** DATA UNDER STUDY follows **
(* ===== verification/HeapProps.v ===== *)
(** * Properties of the kernel heap

    [create_heap] sets the invariant up; [alloc] and [free] keep it and are
    best fit and coalescing; live blocks are safe on every run of
    [HeapSafety.heap_step].  The last section has the runs outside it on which
    the heap goes wrong. *)

From S2P Require Import Prelude Memory Util OrderedArray Kernel Paging KHeap KHeapInv KHeapAlign KHeapFree KHeapGrow KHeapPages HeapSafety.

(** ** A heap that is one hole *)

Lemma one_hole_inv m h :
  0 <= h_start_address h -> h_end_address h < 0x100000000 ->
  h_start_address h + 20 <= h_end_address h ->
  header_ok m (mk_block (h_start_address h) (h_end_address h - h_start_address h) true) ->
  oa_rep m (h_index h) [h_start_address h] ->
  oa_less_than (h_index h) = Some header_t_less_than ->
  0 <= oa_array (h_index h) -> oa_array (h_index h) + 4 * oa_max_size (h_index h) <= h_start_address h ->
  h_end_address h - h_start_address h <= 20 * (oa_max_size (h_index h) - 4) ->
  load32 m (h_start_address h - SIZEOF_footer) <> HEAP_MAGIC ->
  heap_inv m h [mk_block (h_start_address h) (h_end_address h - h_start_address h) true].
Proof.
  intros Hs He Hlen Hh Hrep Hlt Ha Ham Hroom Hl. constructor; try assumption; [| |eauto|auto].
  - simpl. unfold b_end, SIZEOF_header, SIZEOF_footer. simpl. lia.
  - intros b Hb. apply list_elem_of_singleton in Hb as ->. split; [exact Hh|].
    right. split; [reflexivity|]. unfold b_end. simpl. lia.
Qed.

Lemma one_hole_sorted m h a : oa_rep m (h_index h) [a] -> index_sorted m h.
Proof.
  intros Hrep l Hl. rewrite (oa_rep_inj _ _ _ _ Hl Hrep). intros i j x y Hij Hx Hy.
  apply lookup_lt_Some in Hx, Hy. simpl in *. lia.
Qed.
** End of DATA UNDER STUDY **
■ TASK ■
Check each line of the entries, and copy the ones that contain "split".

■ TASK ANSWER ■
  - intros b Hb. apply list_elem_of_singleton in Hb as ->. split; [exact Hh|].
    right. split; [reflexivity|]. unfold b_end. simpl. lia.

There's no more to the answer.